Es ist beängstigend, wenn Ihr Unternehmen auf die eine oder andere Weise scheitert. Noch beängstigender ist es zu wissen, dass Sie Aktionäre oder Investoren haben, die jeden Ihrer Schritte beobachten und auf die Sie reagieren müssen, wenn Probleme auftreten. Dies ist der Fall bei Vault Age, dessen Hauptgeschäftsführer angeblich vor nicht allzu langer Zeit Konkurs angemeldet hat und etwa 2.000 verschiedene Investoren beim Seriösen Anbieter Immediate Edge mit viel weniger Geld als zuvor zurückgelassen hat. Insgesamt sind durch die Schließung des Unternehmens bis zu 13 Millionen Dollar verloren gegangen.

Vault Age versprach, seinen Kunden als „digitaler Tresor zu dienen, der mit der Zeit an Reichtum gewann“, doch in einer ironischen Wendung scheint das Unternehmen genau das Gegenteil getan zu haben. Das Unternehmen sagte, es würde „die finanzielle Belastung von Einzelpersonen, Unternehmern, Investoren und Gemeinschaften mildern“, obwohl es jetzt so aussieht, als ob jeder, der mit dem Unternehmen in Verbindung steht, mit mehr finanziellen Belastungen fertig werden muss als zu Beginn.

Es ist schwer zu wissen, wer hier das wirkliche Opfer ist. Bevor er untertauchte, berichtete Breedt den örtlichen Strafverfolgungsbehörden, dass er von ehemaligen Investoren belästigt wurde. Viele von ihnen hatten Schuldeneintreiber angerufen oder beauftragt, um Breedt aufzuspüren und zu versuchen, das verlorene Geld zurückzugewinnen. Es ist schwer, jemanden in dieser Situation zu sehen und nicht ein wenig Mitgefühl zu haben.

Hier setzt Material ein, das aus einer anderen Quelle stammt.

Lemma to_int_nonneg (z : Z) : 0 <= z <= INT_MAX -> (to_int z <? 0) = false.
Proof.
  intros Hz. rewrite to_int_small by exact Hz. apply Z.ltb_ge. lia.
Qed.

Lemma uchar_range (b : byte) : 0 <= uchar b <= 255.
Proof.
  unfold uchar. pose proof (Byte.to_N_bounded b). lia.
Qed.

Lemma skipn_length_app {A : Type} (l es : list A) :
  skipn (length l) (l ++ es) = es.
Proof.
  induction l as [|x l IH]; [reflexivity | exact IH].
Qed.

Lemma emitted_app (d d' : miscbuzzer_dev) (p p' : gmap Z Z)
  (l es : list event) :
  emitted (MkWorld d p l) (MkWorld d' p' (l ++ es)) = es.
Proof.
  unfold emitted; cbn [log]. apply skipn_length_app.
Qed.

Lemma emitted_nil (d d' : miscbuzzer_dev) (p p' : gmap Z Z)
  (l : list event) :
  emitted (MkWorld d p l) (MkWorld d' p' l) = [].
Proof.
  rewrite <- (app_nil_r l) at 2. apply emitted_app.
Qed.

(** [kstrtoul] stores a value exactly when it returns 0; otherwise its
    return code is negative and nothing is stored. *)
Lemma kstrtoul_code (s : string) (base : Z) :
  (fst (kstrtoul s base) = 0 /\ exists v, snd (kstrtoul s base) = Some v)
  \/ (fst (kstrtoul s base) < 0 /\ snd (kstrtoul s base) = None).
Proof.
  assert (Hneg : forall e : Z, 0 < e ->
            fst (- e, @None Z) < 0 /\ snd (- e, @None Z) = None)
    by (intros e He; cbn; split; [lia | reflexivity]).
  assert (Hr : 0 < ERANGE) by (unfold ERANGE; lia).
  assert (Hi : 0 < EINVAL) by (unfold EINVAL; lia).
  unfold kstrtoul, kstrtoull.
  destruct (_parse_integer _ base 0 0) as [[v rv] rest].
  destruct (ULLONG_MAX <? v); [right; auto |].
  destruct rv as [|rv]; [right; auto |].
  assert (Hend :
            (fst (if ULONG_MAX <? v then (- ERANGE, @None Z)
                  else (0, Some v)) = 0
             /\ exists v', snd (if ULONG_MAX <? v then (- ERANGE, @None Z)
                                else (0, Some v)) = Some v')
            \/ (fst (if ULONG_MAX <? v then (- ERANGE, @None Z)
                     else (0, Some v)) < 0
                /\ snd (if ULONG_MAX <? v then (- ERANGE, @None Z)
                        else (0, Some v)) = None)).
  { destruct (ULONG_MAX <? v); [right; auto |].
    left; split; [reflexivity | eexists; reflexivity]. }
  destruct rest as [|c r]; [exact Hend |].
  destruct c as [[] [] [] [] [] [] [] []];
    try (right; apply Hneg; exact Hi).
  destruct r; [exact Hend | right; auto].
Qed.

Lemma kstrtoul_fails (s : string) (base : Z) :
  fst (kstrtoul s base) <> 0 -> snd (kstrtoul s base) = None.
Proof.
  destruct (kstrtoul_code s base) as [[H0 _] | [_ Hn]]; [congruence | auto].
Qed.

(* ===================================================================== *)
(** ** Equations of the entry points                                      *)
(* ===================================================================== *)

Section Equations.

Variables (gpio stats busy : Z) (pn : gmap Z Z) (evs : list event).

(** The world before each call is
    [MkWorld (MkDev gpio stats busy false) pn evs]: the lock is free. *)

Lemma miscbuzzer_open_busy :
  busy = DEV_BUSY ->
  miscbuzzer_open (MkWorld (MkDev gpio stats busy false) pn evs)
  = Some (- EBUSY, MkWorld (MkDev gpio stats busy false) pn
                           (evs ++ [EvLock; EvUnlock])).
Proof.
  intros ->. unfold miscbuzzer_open. unfold_prims. cbn.
  rewrite <- !app_assoc. reflexivity.
Qed.

Lemma miscbuzzer_open_free :
  busy <> DEV_BUSY ->
  miscbuzzer_open (MkWorld (MkDev gpio stats busy false) pn evs)
  = Some (0, MkWorld (MkDev gpio stats DEV_BUSY false) pn
                     (evs ++ [EvLock; EvDevStats DEV_BUSY; EvUnlock])).
Proof.
  intros Hb. apply Z.eqb_neq in Hb.
  unfold miscbuzzer_open. unfold_prims. cbn. rewrite Hb. cbn.
  rewrite <- !app_assoc. reflexivity.
Qed.

Lemma miscbuzzer_release_busy :
  busy = DEV_BUSY ->
  miscbuzzer_release (MkWorld (MkDev gpio stats busy false) pn evs)
  = Some (0, MkWorld (MkDev gpio stats DEV_FREE false) pn
                     (evs ++ [EvLock; EvDevStats DEV_FREE; EvUnlock])).
Proof.
  intros ->. unfold miscbuzzer_release. unfold_prims. cbn.
  rewrite <- !app_assoc. reflexivity.
Qed.

Lemma miscbuzzer_release_free :
  busy <> DEV_BUSY ->
  miscbuzzer_release (MkWorld (MkDev gpio stats busy false) pn evs)
  = Some (0, MkWorld (MkDev gpio stats busy false) pn
                     (evs ++ [EvLock; EvUnlock])).
Proof.
  intros Hb. apply Z.eqb_neq in Hb.
  unfold miscbuzzer_release. unfold_prims. cbn. rewrite Hb. cbn.
  rewrite <- !app_assoc. reflexivity.
Qed.

Lemma buzzer_store_busy (buf : string) (size state0 : Z) :
  busy = DEV_BUSY ->
  buzzer_store buf size state0 (MkWorld (MkDev gpio stats busy false) pn evs)
  = Some (- EBUSY, MkWorld (MkDev gpio stats busy false) pn
                           (evs ++ [EvLock; EvUnlock])).
Proof.
  intros ->. unfold buzzer_store. unfold_prims. cbn.
  rewrite <- !app_assoc. reflexivity.
Qed.

(** In the next three lemmas the [match] is the value the local [state]
    holds after the call to [kstrtoul]. *)

Lemma buzzer_store_on (buf : string) (size state0 : Z) :
  busy <> DEV_BUSY ->
  match snd (kstrtoul buf 10) with
  | Some v => v
  | None => state0
  end = BUZZERON ->
  buzzer_store buf size state0 (MkWorld (MkDev gpio stats busy false) pn evs)
  = Some (to_int size,
          MkWorld (MkDev gpio BUZZERON DEV_FREE false)
                  (<[gpio := GPIO_LOW]> pn)
                  (evs ++ [EvLock; EvDevStats DEV_BUSY;
                           EvGpioSet gpio GPIO_LOW; EvBuzzerStats BUZZERON;
                           EvDevStats DEV_FREE; EvUnlock])).
Proof.
  intros Hb Hp. apply Z.eqb_neq in Hb.
  unfold buzzer_store. unfold_prims. cbn. rewrite Hb, Hp. cbn.
  rewrite <- !app_assoc. reflexivity.
Qed.

Lemma buzzer_store_off (buf : string) (size state0 : Z) :
  busy <> DEV_BUSY ->
  match snd (kstrtoul buf 10) with
  | Some v => v
  | None => state0
  end = BUZZEROFF ->
  buzzer_store buf size state0 (MkWorld (MkDev gpio stats busy false) pn evs)
  = Some (to_int size,
          MkWorld (MkDev gpio BUZZEROFF DEV_FREE false)
                  (<[gpio := GPIO_HIGH]> pn)
                  (evs ++ [EvLock; EvDevStats DEV_BUSY;
                           EvGpioSet gpio GPIO_HIGH; EvBuzzerStats BUZZEROFF;
                           EvDevStats DEV_FREE; EvUnlock])).
Proof.
  intros Hb Hp. apply Z.eqb_neq in Hb.
  unfold buzzer_store. unfold_prims. cbn. rewrite Hb, Hp. cbn.
  rewrite <- !app_assoc. reflexivity.
Qed.

Lemma buzzer_store_other (buf : string) (size state0 : Z) :
  busy <> DEV_BUSY ->
  match snd (kstrtoul buf 10) with
  | Some v => v
  | None => state0
  end <> BUZZERON ->
  match snd (kstrtoul buf 10) with
  | Some v => v
  | None => state0
  end <> BUZZEROFF ->
  buzzer_store buf size state0 (MkWorld (MkDev gpio stats busy false) pn evs)
  = Some (to_int size,
          MkWorld (MkDev gpio stats DEV_FREE false) pn
                  (evs ++ [EvLock; EvDevStats DEV_BUSY;
                           EvDevStats DEV_FREE; EvUnlock])).
Proof.
  intros Hb H1 H0. apply Z.eqb_neq in Hb, H1, H0.
  unfold buzzer_store. unfold_prims. cbn. rewrite Hb. cbn.
  rewrite H1, H0. cbn.
  rewrite <- !app_assoc. reflexivity.
Qed.

End Equations.

Section WriteEquations.

Variables (gpio stats busy : Z) (lk : bool) (pn : gmap Z Z)
          (evs : list event).
Variables (buf : list byte) (cnt : Z) (databuf0 : byte).

(** The world before each call is
    [MkWorld (MkDev gpio stats busy lk) pn evs]; the first component of
    what [copy_from_user] answers is the count of bytes not copied, the
    second is [databuf[0]]. *)

Lemma miscbuzzer_write_fault :
  to_int (fst (copy_from_user databuf0 buf cnt)) < 0 ->
  miscbuzzer_write buf cnt databuf0 (MkWorld (MkDev gpio stats busy lk) pn evs)
  = Some (- EFAULT,
          MkWorld (MkDev gpio stats busy lk) pn
                  (evs ++ [EvDevErr "miscbuzzer_write failed!"])).
Proof.
  intros Hn. apply Z.ltb_lt in Hn.
  unfold miscbuzzer_write.
  destruct (copy_from_user databuf0 buf cnt) as [n d0]; cbn in Hn.
  rewrite Hn. unfold_prims. reflexivity.
Qed.

Lemma miscbuzzer_write_on :
  0 <= to_int (fst (copy_from_user databuf0 buf cnt)) ->
  uchar (snd (copy_from_user databuf0 buf cnt)) = BUZZERON ->
  miscbuzzer_write buf cnt databuf0 (MkWorld (MkDev gpio stats busy lk) pn evs)
  = Some (0, MkWorld (MkDev gpio BUZZERON busy lk)
                     (<[gpio := GPIO_LOW]> pn)
                     (evs ++ [EvGpioSet gpio GPIO_LOW;
                              EvBuzzerStats BUZZERON])).
Proof.
  intros Hn Hb. apply Z.ltb_ge in Hn. unfold miscbuzzer_write.
  destruct (copy_from_user databuf0 buf cnt) as [n d0]; cbn in Hn, Hb.
  rewrite Hn, Hb. unfold_prims. cbn.
  rewrite <- !app_assoc. reflexivity.
Qed.

Lemma miscbuzzer_write_off :
  0 <= to_int (fst (copy_from_user databuf0 buf cnt)) ->
  uchar (snd (copy_from_user databuf0 buf cnt)) = BUZZEROFF ->
  miscbuzzer_write buf cnt databuf0 (MkWorld (MkDev gpio stats busy lk) pn evs)
  = Some (0, MkWorld (MkDev gpio BUZZEROFF busy lk)
                     (<[gpio := GPIO_HIGH]> pn)
                     (evs ++ [EvGpioSet gpio GPIO_HIGH;
                              EvBuzzerStats BUZZEROFF])).
Proof.
  intros Hn Hb. apply Z.ltb_ge in Hn. unfold miscbuzzer_write.
  destruct (copy_from_user databuf0 buf cnt) as [n d0]; cbn in Hn, Hb.
  rewrite Hn, Hb. unfold_prims. cbn.
  rewrite <- !app_assoc. reflexivity.
Qed.

Lemma miscbuzzer_write_other :
  0 <= to_int (fst (copy_from_user databuf0 buf cnt)) ->
  uchar (snd (copy_from_user databuf0 buf cnt)) <> BUZZERON ->
  uchar (snd (copy_from_user databuf0 buf cnt)) <> BUZZEROFF ->
  miscbuzzer_write buf cnt databuf0 (MkWorld (MkDev gpio stats busy lk) pn evs)
  = Some (0, MkWorld (MkDev gpio stats busy lk) pn evs).
Proof.
  intros Hn H1 H0. apply Z.ltb_ge in Hn. apply Z.eqb_neq in H1, H0.
  unfold miscbuzzer_write.
  destruct (copy_from_user databuf0 buf cnt) as [n d0]; cbn in Hn, H1, H0.
  rewrite Hn, H1, H0. unfold_prims. reflexivity.
Qed.

End WriteEquations.
(** * Drift-detection handshake: the two Lambda handlers

    A shallow embedding of
    - [src/prereq-stack/lambda/drift-detect-lambda/index.ts] (the scan
      initiator invoked by CodePipeline), and
    - [src/prereq-stack/lambda/callback-lambda/index.ts] (the completion
      handler triggered by the EventBridge rule),
    together with the DynamoDB table declared in [src/prereq-stack/stack.ts]
    (partition key [pk], sort key [sk], both strings).

    Every call that leaves the process (CloudFormation, DynamoDB,
    CodePipeline, console) is recorded in a trace, the table is explicit
    state, and the replies of the services are parameters of a run. *)

From Stdlib Require Import Ascii String.
From stdpp Require Import base option list strings gmap.

Local Open Scope string_scope.

(** ** JavaScript strings and arrays *)

Module Js.

(** [s.split(sep)] for a one-character separator: never empty, and
    [''.split(sep)] is [['']]. *)
Fixpoint split (sep : ascii) (s : string) : list string :=
  match s with
  | EmptyString => [EmptyString]
  | String c rest =>
      if Ascii.eqb c sep then EmptyString :: split sep rest
      else match split sep rest with
           | piece :: pieces => String c piece :: pieces
           | [] => [String c EmptyString]
           end
  end.

(** [arr.pop()] as an expression: the last element, [undefined] ([None])
    on an empty array. *)
Definition pop (arr : list string) : option string := last arr.

(** Does the character occur in the string? *)
Fixpoint occurs (c : ascii) (s : string) : bool :=
  match s with
  | EmptyString => false
  | String d rest => Ascii.eqb d c || occurs c rest
  end.

(** [haystack.includes(needle)] on strings. *)
Fixpoint includes (needle haystack : string) : bool :=
  String.prefix needle haystack
  || match haystack with
     | EmptyString => false
     | String _ rest => includes needle rest
     end.

(** A value interpolated in a template literal: [undefined] prints as the
    nine letters. *)
Definition interpolate (v : option string) : string := default "undefined" v.

(** The double-quote character, as a string. *)
Definition quote : string := String (Ascii.ascii_of_nat 34) EmptyString.

(** Truthiness of a [string | undefined]. *)
Definition truthy (v : option string) : bool :=
  match v with
  | Some s => negb (String.eqb s EmptyString)
  | None => false
  end.

End Js.

(** ** callback-lambda: [extractStackNameFromArn] *)

Definition extractStackNameFromArn (stackArn : string) : option string :=
  let stackItems := Js.split ":" stackArn in
  let stackId := Js.pop stackItems in
  let stackIdItems := Js.split "/" <$> stackId in
  match stackIdItems with
  | Some items => items !! 1%nat
  | None => Some EmptyString
  end.

(** The spec's wording of the same function: the second slash-delimited
    segment of the last colon-delimited segment. *)
Definition second_segment_of_last (arn : string) : option string :=
  nth_error (Js.split "/" (List.last (Js.split ":" arn) EmptyString)) 1.
Lemma filter_fresh (hs : list (nat * list byte)) :
  filter (fun h => negb (Nat.eqb (fst h) (fresh_fd hs))) hs = hs.
Proof.
  assert (Hgen : forall n (l : list (nat * list byte)),
            (forall h, In h l -> (fst h < n)%nat) ->
            filter (fun h => negb (Nat.eqb (fst h) n)) l = l).
  { intros n l. induction l as [|x r IH]; intros Hlt; [reflexivity|].
    simpl. pose proof (Hlt x (or_introl eq_refl)) as Hx.
    destruct (Nat.eqb_spec (fst x) n) as [Heq|_]; [lia|].
    simpl. f_equal. apply IH. intros h Hh. apply Hlt. now right. }
  apply Hgen. intros h Hh. now apply fresh_fd_above.
Qed.

Lemma load_model_run (w : world) :
  load_model w =
  (load_outcome w,
   World (files w) (handles w) (log w ++ load_events w) (load_state w)).
Proof.
  unfold load_model, with_open, open_rb, load_outcome, load_events, load_state.
  destruct (files w "model.pkl") as [| |content]; try reflexivity.
  unfold load. cbn [handles handle_content]. rewrite Nat.eqb_refl.
  unfold call_library, close, emit. cbn [files handles log process fst snd].
  cbn [filter fst]. rewrite Nat.eqb_refl. cbn [negb].
  rewrite filter_fresh, <- !app_assoc. reflexivity.
Qed.

(** One run of the helper, statement by statement. *)
Lemma iris_prediction_run (a b c e : pyval) (w : world) :
  iris_prediction a b c e w =
  match load_outcome w with
  | Raise f =>
      (Raise f,
       World (files w) (handles w) (log w ++ load_events w) (load_state w))
  | Ok (Plain _) =>
      (Raise (Failure AtPredictLookup (AttributeError "predict")),
       World (files w) (handles w)
         (log w ++ load_events w ++ [EvAssemble (batch a b c e)])
         (load_state w))
  | Ok (Estimator p) =>
      (fmap (fun z => PyDict [("predicted_class", PyInt z)])
            (label_of (fst (p (batch a b c e) (load_state w)))),
       World (files w) (handles w)
         (log w ++ load_events w
          ++ [EvAssemble (batch a b c e); EvPredict (batch a b c e)])
         (snd (p (batch a b c e) (load_state w))))
  end.
Proof.
  unfold iris_prediction, bind. rewrite load_model_run.
  destruct (load_outcome w) as [[p|v]|f]; [| |reflexivity].
  - unfold assemble, call_predict, call_library, emit.
    cbn [files handles log process fst snd]. fold (batch a b c e).
    rewrite <- !app_assoc. cbn [app].
    unfold label_of.
    destruct (fst (p (batch a b c e) (load_state w))) as [e1|predictions];
      [reflexivity|].
    destruct (py_getitem0 predictions) as [e2|first]; [reflexivity|].
    cbn [lift]. unfold ret, raise.
    destruct (py_int first) as [e3|z]; reflexivity.
  - unfold assemble, call_predict, raise, emit.
    cbn [files handles log process]. fold (batch a b c e).
    rewrite <- !app_assoc. reflexivity.
Qed.
(** * bioconda_utils.anaconda: the [RepoData] package index

    A shallow embedding of [bioconda_utils/anaconda.py].  The pandas table
    is a list of rows under a list of column names, Python exceptions are
    an error monad, and the process state touched by the class (the
    singleton slot, the objects, the files, the requests sent) is threaded
    explicitly. *)

From stdpp Require Import gmap strings list fin_maps pretty.

Open Scope Z_scope.
Open Scope string_scope.

(** ** Exceptions *)

Inductive exn : Type :=
  | ValueError (msg : string)
  | TypeError (msg : string)
  | KeyError (key : string)
  | HTTPError (msg : string).

Inductive result (A : Type) : Type :=
  | Ok (a : A)
  | Err (e : exn).
Arguments Ok {A} a.
Arguments Err {A} e.

Definition rbind {A B} (r : result A) (k : A → result B) : result B :=
  match r with
  | Ok a => k a
  | Err e => Err e
  end.

Notation "'let*' x ':=' r 'in' k" := (rbind r (λ x, k))
  (at level 10, x name, r at level 100, k at level 200,
   format "'[' 'let*'  x  ':='  r  'in' ']' '//' k").

Definition is_ok {A} (r : result A) : bool :=
  match r with Ok _ => true | Err _ => false end.

(** ** Cells

    A cell of the table holds what the JSON documents hold in the fields
    that are loaded: an integer or a string; [NaN] is what pandas puts
    where a document has no value. *)

Inductive cell : Type :=
  | NaN
  | CInt (z : Z)
  | CStr (s : string).

#[global] Instance cell_eq_dec : EqDecision cell.
Proof. solve_decision. Defined.

Definition cell_enc (c : cell) : option (Z + string) :=
  match c with
  | NaN => None
  | CInt z => Some (inl z)
  | CStr s => Some (inr s)
  end.

Definition cell_dec (o : option (Z + string)) : cell :=
  match o with
  | None => NaN
  | Some (inl z) => CInt z
  | Some (inr s) => CStr s
  end.

#[global] Instance cell_countable : Countable cell.
Proof. apply (inj_countable' cell_enc cell_dec). by intros []. Defined.

(** Elementwise [==] of a column against a Python value: [NaN] equals
    nothing, itself included. *)
Definition cell_eqb (c v : cell) : bool :=
  match c, v with
  | CInt a, CInt b => bool_decide (a = b)
  | CStr a, CStr b => bool_decide (a = b)
  | _, _ => false
  end.

(** ** Data frames *)

Definition row : Type := cell * list cell.

Record DataFrame : Type := mkDataFrame {
  index_name : option string;
  columns : list string;
  rows : list row
}.

Fixpoint col_pos (cs : list string) (c : string) : option nat :=
  match cs with
  | [] => None
  | c' :: cs' => if bool_decide (c' = c) then Some 0%nat else S <$> col_pos cs' c
  end.

Definition cell_at (i : nat) (r : row) : cell := default NaN (r.2 !! i).

(** The value of row [r] in column [c] of a frame with columns [cs]. *)
Definition row_cell (cs : list string) (r : row) (c : string) : cell :=
  match col_pos cs c with
  | Some i => cell_at i r
  | None => NaN
  end.

(** [df[c]]: the values of one column, [KeyError] when there is none. *)
Definition getcol (df : DataFrame) (c : string) : result (list cell) :=
  match col_pos (columns df) c with
  | Some i => Ok (cell_at i <$> rows df)
  | None => Err (KeyError c)
  end.

(** [df[c] == v] *)
Definition mask_eq (df : DataFrame) (c : string) (v : cell) : result (list bool) :=
  let* xs := getcol df c in Ok ((λ x, cell_eqb x v) <$> xs).

(** [df[c].isin(vs)] *)
Definition mask_isin (df : DataFrame) (c : string) (vs : list cell) : result (list bool) :=
  let* xs := getcol df c in Ok ((λ x, existsb (cell_eqb x) vs) <$> xs).

(** [m1 & m2] *)
Definition mask_and (m1 m2 : list bool) : list bool := zip_with andb m1 m2.

Fixpoint keep_rows (rs : list row) (m : list bool) : list row :=
  match rs, m with
  | r :: rs', b :: m' => if b then r :: keep_rows rs' m' else keep_rows rs' m'
  | _, _ => []
  end.

(** [df[mask]] for a mask computed from [df] itself. *)
Definition boolean_index (df : DataFrame) (m : list bool) : DataFrame :=
  mkDataFrame (index_name df) (columns df) (keep_rows (rows df) m).

(** [df[[c1, ..., cn]]] *)
Definition select_columns (df : DataFrame) (cs : list string) : result DataFrame :=
  match mapM (M:=option) (col_pos (columns df)) cs with
  | Some ps =>
      Ok (mkDataFrame (index_name df) cs
            ((λ r : row, (r.1, (λ i, cell_at i r) <$> ps)) <$> rows df))
  | None => Err (KeyError "not in index")
  end.

(** ** Grouping *)

(** [groupby] on the keys of a list of (key, value) pairs; rows whose key
    is [NaN] belong to no group. *)
Fixpoint group_pairs (kvs : list (cell * cell)) : gmap cell (list cell) :=
  match kvs with
  | [] => ∅
  | (k, v) :: rest =>
      let m := group_pairs rest in
      match k with
      | NaN => m
      | _ => <[k := v :: default [] (m !! k)]> m
      end
  end.

(** [list(set(x))]: the distinct values, in the order of the set. *)
Definition list_set (x : list cell) : list cell :=
  elements (list_to_set x : gset cell).

(** ** Class constants *)

Definition REPODATA_URL (channel subdir : string) : string :=
  "https://conda.anaconda.org/" ++ channel ++ "/" ++ subdir ++ "/repodata.json".

Definition REPODATA_DEFAULTS_URL (channel subdir : string) : string :=
  "https://repo.anaconda.com/pkgs/main/" ++ subdir ++ "/repodata.json".

Definition _load_columns : list string :=
  ["build"; "build_number"; "name"; "version"].

Definition RepoData_columns : list string :=
  (_load_columns ++ ["channel"; "subdir"; "platform"])%list.

Definition platforms : list string := ["linux"; "osx"; "noarch"].

Definition channels : list string := ["conda-forge"; "bioconda"; "defaults"].

(** ** Read-only queries *)

Definition platform2subdir (platform : string) : result string :=
  if bool_decide (platform = "linux") then Ok "linux-64"
  else if bool_decide (platform = "osx") then Ok "osx-64"
  else if bool_decide (platform = "noarch") then Ok "noarch"
  else Err (ValueError
         "Unsupported platform: bioconda only supports linux, osx and noarch.").

(** [get_versions]: versions of a package, each with its platforms. *)
Definition get_versions (df : DataFrame) (name : string)
  : result (gmap cell (list cell)) :=
  let* m := mask_eq df "name" (CStr name) in
  let* packages := select_columns (boolean_index df m) ["version"; "platform"] in
  let* ks := getcol packages "version" in
  let* vs := getcol packages "platform" in
  let versions := list_set <$> group_pairs (zip ks vs) in
  Ok versions.

(** Python truth value of an optional argument: [None], the empty string
    and zero are false. *)
Definition truthy_str (o : option string) : bool :=
  match o with
  | Some s => negb (bool_decide (s = ""))
  | None => false
  end.

Definition truthy_int (o : option Z) : bool :=
  match o with
  | Some z => negb (bool_decide (z = 0))
  | None => false
  end.

(** [get_channels]: channels in which a package is available. *)
Definition get_channels (df : DataFrame) (name : string)
    (version : option string) (build_number : option Z)
  : result (gset cell) :=
  let* selection := mask_eq df "name" (CStr name) in
  let* selection :=
    (if truthy_str version then
       let* m := mask_eq df "version" (CStr (default "" version)) in
       Ok (mask_and selection m)
     else Ok selection) in
  let* selection :=
    (if truthy_int build_number then
       let* m := mask_eq df "build_number" (CInt (default 0 build_number)) in
       Ok (mask_and selection m)
     else Ok selection) in
  let packages := boolean_index df selection in
  let* cs := getcol packages "channel" in
  Ok (list_to_set cs).

(** ** Series *)

Record Series : Type := mkSeries {
  s_index_name : option string;
  s_items : list (cell * cell)
}.

(** [df[c]] kept with its index, as a Series. *)
Definition getseries (df : DataFrame) (c : string) : result Series :=
  let* xs := getcol df c in
  Ok (mkSeries (index_name df) (zip (fst <$> rows df) xs)).

(** [s.groupby(key)] for a string [key]: a Series has no columns, so the
    key can only name its index; anything else is a [KeyError]. *)
Definition series_groupby (s : Series) (key : string)
  : result (gmap cell (list cell)) :=
  if bool_decide (s_index_name s = Some key)
  then Ok (group_pairs (s_items s))
  else Err (KeyError key).

Fixpoint rmapM {A B} (f : A → result B) (l : list A) : result (list B) :=
  match l with
  | [] => Ok []
  | a :: l' =>
      let* b := f a in
      let* bs := rmapM f l' in
      Ok (b :: bs)
  end.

Gleichzeitig könnte man wahrscheinlich argumentieren, dass Vault Age ein Unternehmen ist, das auf falschen Vorwänden aufgebaut ist. Das Unternehmen wurde für die Abwicklung von Medienereignissen konzipiert, doch aus dem einen oder anderen Grund bot es seinen Kunden einen Bitcoin-Tausch an, der es ihnen ermöglichte, BTC und andere Kryptowährungen zu handeln, zu kaufen und zu verkaufen. Warum sollte ein Medienunternehmen dies anbieten? Das ist das Äquivalent einer Buchhaltungsstelle, die in ihrem Hinterzimmer Achterbahnfahrten anbietet. Beides passt einfach nicht zusammen, und man fragt sich unweigerlich, ob dieses kleine finanzielle Fiasko nicht geplant war.

Das kommt mir bekannt vor…

Wenn das der Fall ist, wäre es nicht das erste Mal, dass ein solches Ereignis eintritt. Erinnern Sie sich an Quadriga CX, den inzwischen berüchtigten Kryptoaustausch mit Sitz in Kanada? Das Unternehmen verlor angeblich fast 200 Millionen Dollar an Geldern von Kontoinhabern, nachdem sein Gründer und CEO Gerald Cotten laut Immediate Edge während seines Aufenthalts in Indien verstorben war. Cotten war der einzige, der über die privaten Schlüssel verfügte, die für den Zugriff auf Verbrauchergelder erforderlich waren, und infolgedessen wurde das gesamte System gesperrt.

Seither haben die Kunden daraufhin seine Witwe belästigt und Sammelklagen eingereicht, um das verlorene Geld zurückzuerhalten. Es sind auch Beweise aufgetaucht, die darauf hindeuten, dass Cotten Nutzergelder veruntreut haben könnte, was bedeutet, dass Quadriga CX wahrscheinlich ein Ponzi-System war.